Following his relationship with Tamara, Pacey spends most of his time hanging out with Jen, Dawson and Joey, with whom he always had an antagonistic relationship. Forced to partner on a biology project, Pacey and Joey spend a whole day together and Pacey finds himself romantically interested in Joey. He realizes that maybe he could like her and asks Dawson if he can ask Joey out, which forces Dawson to assess his own feelings toward Joey. Pacey kisses Joey, but she turns him down. Pacey also comically enters a beauty pageant and performs a skit from Braveheart.

===Season 2===
In season two, Pacey attempts to reinvent himself by dyeing his hair and pursuing his longtime crush, Kristy Livingstone, though his efforts ultimately prove unsuccessful. He decides to celebrate his 16th birthday at the docks in an effort to change how people perceive him, but the party is a disappointment when nobody realizes it is his birthday and Dawson forgets altogether. Fortunately, Dawson later realizes his mistake and makes it up to him. Pacey undergoes a more significant transformation after meeting Andie McPhee, an academic overachiever who is new to Capeside.
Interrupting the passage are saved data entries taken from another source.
(** [options.preset || 'balanced']. *)
Definition presetOrDefault (p : option string) : string :=
  match p with
  | Some EmptyString | None => "balanced"
  | Some s => s
  end.

(** [['lossless', 'balanced', 'max'].includes(preset)], with the value it
    names. *)
Definition parsePreset (s : string) : option CompressionPreset :=
  if String.eqb s "lossless" then Some Lossless
  else if String.eqb s "balanced" then Some Balanced
  else if String.eqb s "max" then Some Max
  else None.

Definition fullOptions (options : PartialOptions) (preset : CompressionPreset)
  : CompressionOptions :=
  {| opt_preset := preset;
     opt_chunkSize := in_chunkSize options;
     opt_onProgress := in_onProgress options;
     opt_wasmUrl := in_wasmUrl options;
     opt_gracefulDegradation := Some (not_false (in_gracefulDegradation options));
     opt_preserveMetadata := in_preserveMetadata options;
     opt_targetDPI := in_targetDPI options;
     opt_jpegQuality := in_jpegQuality options;
     opt_enableRasterization := in_enableRasterization options;
     opt_mergeStrategy :=
       Some match in_mergeStrategy options with Some s => s | None => StrategyWorker end;
     opt_timeout := Some (or_default_Z (in_timeout options) 300000) |}.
The two initially clash but gradually develop a romance, though their relationship is complicated by the return of Tamara, Pacey's former teacher with whom he had a sexual relationship. Pacey and Tamara kiss, but ultimately go their separate ways, allowing Pacey to finally gain some closure. Meanwhile, Andie's support and encouragement help bolster Pacey's low self-esteem. With her belief in him, he gradually begins to believe that he is capable of achieving whatever he sets his mind to, leading to a noticeable improvement in his academic performance.

Pacey and Andie get together and she offers to help Pacey reform his study habits and Pacey begins to do well in school, achieving his first-ever A. The two grow closer, embarking on a sexual relationship as well. Pacey is, at first, overcome with emotion by all of these changes to his life and the lack of predictability that had become the only stable force in his life. Even though it terrifies him, he comes to terms with how important Andie is to him and how much he loves her. His recent inspiration for changing his life also makes the psychological abuse of his family all the more straining, which culminates in a fishing trip Pacey and Dawson take with their fathers – along with Jack, who Pacey invites along in spite of Dawson's jealousy and subsequent ire. Pacey spends the entire trip doing his best to do as his father tells him and stay out of harms way, but is constantly berated for his efforts. At the end of the trip Pacey catches a big fish and wins a competition upon their return to Capeside, but his father manages to ruin the victory by telling Pacey that he probably won't have many more moments like that.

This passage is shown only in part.